### Collected data entries
------------------------------------------------
(** The score is a percentage; it is at least 30 from three tenths on and
    100 for the full score. *)
Lemma completenessOf_bounds (s m : nat) :
  (0 < m)%nat -> (s <= m)%nat ->
  (0 <= completenessOf s m <= 100)%Z
  /\ ((3 * m <= 10 * s)%nat -> (30 <= completenessOf s m)%Z)
  /\ (s = m -> completenessOf s m = 100%Z).
Proof.
  intros Hm Hs. unfold completenessOf.
  destruct (Nat.ltb_spec 0 m); [|lia]. unfold div, mathRound.
  destruct s as [|s'].
  - replace (round (inject_Z (Z.of_nat 0) / inject_Z (Z.of_nat m))) with 0
      by (symmetry; apply round_nonpos; unfold Qdiv; rewrite Qmult_0_l; lra).
    unfold mul. rewrite round_nonpos by (rewrite Qmult_0_l; lra).
    change (Qfloor (0 + (1 # 2))) with 0%Z. split; [lia|]. split; intros; lia.
  - set (s := S s') in *.
    set (r := inject_Z (Z.of_nat s) / inject_Z (Z.of_nat m)).
    assert (HM : 0 < inject_Z (Z.of_nat m))
      by (change 0 with (inject_Z 0); rewrite <- Zlt_Qlt; lia).
    assert (HS : 0 < inject_Z (Z.of_nat s))
      by (change 0 with (inject_Z 0); rewrite <- Zlt_Qlt; subst s; lia).
    assert (HSM : inject_Z (Z.of_nat s) <= inject_Z (Z.of_nat m))
      by (rewrite <- Zle_Qle; lia).
    assert (Hr0 : 0 < r) by (apply Qlt_shift_div_l; lra).
    assert (Hr1 : r <= 1) by (apply Qle_shift_div_r; lra).
    destruct (percent_bounds r Hr0 Hr1) as [Hlo Hhi].
    set (v := mul (round r) (inject_Z 100)) in *.
    pose proof (Qfloor_le (v + (1 # 2))) as Hfl.
    pose proof (Qlt_floor (v + (1 # 2))) as Hfu.
    set (c := Qfloor (v + (1 # 2))) in *.
    unfold epsilon in *.
    split; [split|split].
    + assert (Ha : inject_Z 0 < inject_Z (c + 1))
        by (change (inject_Z 0) with 0; nra).
      rewrite <- Zlt_Qlt in Ha. lia.
    + assert (Hb : inject_Z c < inject_Z 101)
        by (change (inject_Z 101) with 101; nra).
      rewrite <- Zlt_Qlt in Hb. lia.
    + intros H3.
      assert (Hr3 : 3 # 10 <= r).
      { apply Qle_shift_div_l; [lra|].
        assert (Hz : (3 * Z.of_nat m <= 10 * Z.of_nat s)%Z) by lia.
        rewrite Zle_Qle, !inject_Z_mult in Hz.
        change (inject_Z 3) with 3 in Hz. change (inject_Z 10) with 10 in Hz. lra. }
      assert (Ha : inject_Z 30 < inject_Z (c + 1))
        by (change (inject_Z 30) with 30; nra).
      rewrite <- Zlt_Qlt in Ha. lia.
    + intros Heq.
      assert (Hr : r == 1) by (subst r; rewrite Heq; field; lra).
      assert (Ha : inject_Z 100 < inject_Z (c + 1))
        by (change (inject_Z 100) with 100; nra).
      assert (Hb : inject_Z c < inject_Z 101)
        by (change (inject_Z 101) with 101; nra).
      rewrite <- Zlt_Qlt in Ha, Hb. lia.
Qed.

(** The score is the percentage rounded in exact arithmetic, or one less. *)
Lemma completenessOf_near_exact (s m : nat) :
  (0 < m)%nat -> (s <= m)%nat -> (Z.of_nat m < 2 ^ 37)%Z ->
  (exactPercent s m - 1 <= completenessOf s m <= exactPercent s m)%Z.
Proof.
  intros Hm Hs Hbig. unfold exactPercent.
  set (E := ((200 * Z.of_nat s + Z.of_nat m) / (2 * Z.of_nat m))%Z).
  assert (HE : (2 * Z.of_nat m * E <= 200 * Z.of_nat s + Z.of_nat m
                /\ 200 * Z.of_nat s + Z.of_nat m + 1 <= 2 * Z.of_nat m * (E + 1))%Z).
  { pose proof (Z.mul_div_le (200 * Z.of_nat s + Z.of_nat m) (2 * Z.of_nat m)) as H1.
    pose proof (Z.mul_succ_div_gt (200 * Z.of_nat s + Z.of_nat m) (2 * Z.of_nat m)) as H2.
    fold E in H1, H2. lia. }
  destruct HE as [HE1 HE2].
  unfold completenessOf. destruct (Nat.ltb_spec 0 m); [|lia]. unfold div, mathRound.
  destruct s as [|s'].
  - replace (round (inject_Z (Z.of_nat 0) / inject_Z (Z.of_nat m))) with 0
      by (symmetry; apply round_nonpos; unfold Qdiv; rewrite Qmult_0_l; lra).
    unfold mul. rewrite round_nonpos by (rewrite Qmult_0_l; lra).
    change (Qfloor (0 + (1 # 2))) with 0%Z.
    assert (E = 0)%Z by (subst E; change (Z.of_nat 0) with 0%Z;
                         apply Z.div_small; lia).
    lia.
  - set (s := S s') in *.
    set (r := inject_Z (Z.of_nat s) / inject_Z (Z.of_nat m)).
    assert (HM : 0 < inject_Z (Z.of_nat m))
      by (change 0 with (inject_Z 0); rewrite <- Zlt_Qlt; lia).
    assert (HS : 0 < inject_Z (Z.of_nat s))
      by (change 0 with (inject_Z 0); rewrite <- Zlt_Qlt; subst s; lia).
    assert (HSM : inject_Z (Z.of_nat s) <= inject_Z (Z.of_nat m))
      by (rewrite <- Zle_Qle; lia).
    assert (Hr0 : 0 < r) by (apply Qlt_shift_div_l; lra).
    assert (Hr1 : r <= 1) by (apply Qle_shift_div_r; lra).
    assert (HrM : r * inject_Z (Z.of_nat m) == inject_Z (Z.of_nat s))
      by (subst r; field; lra).
    destruct (percent_bounds r Hr0 Hr1) as [Hlo Hhi].
    set (v := mul (round r) (inject_Z 100)) in *.
    pose proof (Qfloor_le (v + (1 # 2))) as Hfl.
    pose proof (Qlt_floor (v + (1 # 2))) as Hfu.
    set (c := Qfloor (v + (1 # 2))) in *.
    rewrite Zle_Qle in HE1, HE2. rewrite Zlt_Qlt in Hbig.
    repeat first [rewrite inject_Z_plus in HE1 | rewrite inject_Z_mult in HE1].
    repeat first [rewrite inject_Z_plus in HE2 | rewrite inject_Z_mult in HE2].
    rewrite inject_Z_plus in Hfu.
    change (inject_Z 200) with 200 in *. change (inject_Z 2) with 2 in *.
    change (inject_Z 1) with 1 in *.
    change (inject_Z (2 ^ 37)) with 137438953472 in Hbig.
    set (M := inject_Z (Z.of_nat m)) in *. set (S := inject_Z (Z.of_nat s)) in *.
    unfold epsilon in *.
    assert (Hlo' : (1 - (1 # 9007199254740992)) * ((1 - (1 # 9007199254740992)) * (100 * S))
                   <= v * M) by nra.
    assert (Hhi' : v * M
                   <= (1 + (1 # 9007199254740992)) * ((1 + (1 # 9007199254740992)) * (100 * S)))
      by nra.
    assert (Hlow : inject_Z E < inject_Z (c + 2)).
    { rewrite inject_Z_plus. change (inject_Z 2) with 2.
      set (e := inject_Z E) in *. set (c' := inject_Z c) in *.
      apply Qnot_le_lt. intros Hcontra.
      assert ((c' + 2) * M <= e * M) by nra.
      assert ((v + (1 # 2)) * M < (c' + 1) * M) by nra.
      nra. }
    assert (Hupp : inject_Z c < inject_Z (E + 1)).
    { rewrite inject_Z_plus. change (inject_Z 1) with 1.
      set (e := inject_Z E) in *. set (c' := inject_Z c) in *.
      apply Qnot_le_lt. intros Hcontra.
      assert ((e + 1) * M <= c' * M) by nra.
      assert (c' * M <= (v + (1 # 2)) * M) by nra.
      nra. }
    rewrite <- Zlt_Qlt in Hlow, Hupp. lia.
Qed.

Lemma agreesUpTo_spec (percentOf : nat -> nat -> Z) (bound n j : nat) :
  Binary64.agreesUpTo percentOf bound = true ->
  (1 <= n <= bound)%nat -> (j <= 5 * n)%nat ->
  Binary64.percent (5 * j) (25 * n) = Some (percentOf (5 * j) (25 * n))%nat.
Proof.
  intros Hall Hn Hj.
  unfold Binary64.agreesUpTo in Hall. rewrite forallb_forall in Hall.
  specialize (Hall (n - 1)%nat). rewrite in_seq in Hall.
  assert (Hk : (0 <= n - 1 < 0 + bound)%nat) by lia. specialize (Hall Hk).
  replace (S (n - 1)) with n in Hall by lia.
  rewrite forallb_forall in Hall. specialize (Hall j). rewrite in_seq in Hall.
  assert (Hj' : (0 <= j < 0 + S (5 * n))%nat) by lia. specialize (Hall Hj').
  destruct (Binary64.percent (5 * j) (25 * n)) as [z|]; [|discriminate Hall].
  apply Z.eqb_eq in Hall. congruence.
Qed.

Lemma agreesUpTo_60 : Binary64.agreesUpTo completenessOf 60 = true.
Proof. vm_compute. reflexivity. Qed.

(** On every score of a thread of at most 60 entries, [completenessOf] is
    what the binary64 operations of the Standard Library give. *)
Lemma completenessOf_binary64 (n j : nat) :
  (1 <= n <= 60)%nat -> (j <= 5 * n)%nat ->
  Binary64.percent (5 * j) (25 * n) = Some (completenessOf (5 * j) (25 * n)).
Proof. apply agreesUpTo_spec, agreesUpTo_60. Qed.

End DoubleFacts.

(** ** [DataValidator]: the statistics and the completeness score *)

Section ValidatorStats.
Import DataValidator.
------------------------------------------------
### Assignment
Your response should be the lines of the entries above that include the string "DataValidator".

### Answer space
(** ** [DataValidator]: the statistics and the completeness score *)
Import DataValidator.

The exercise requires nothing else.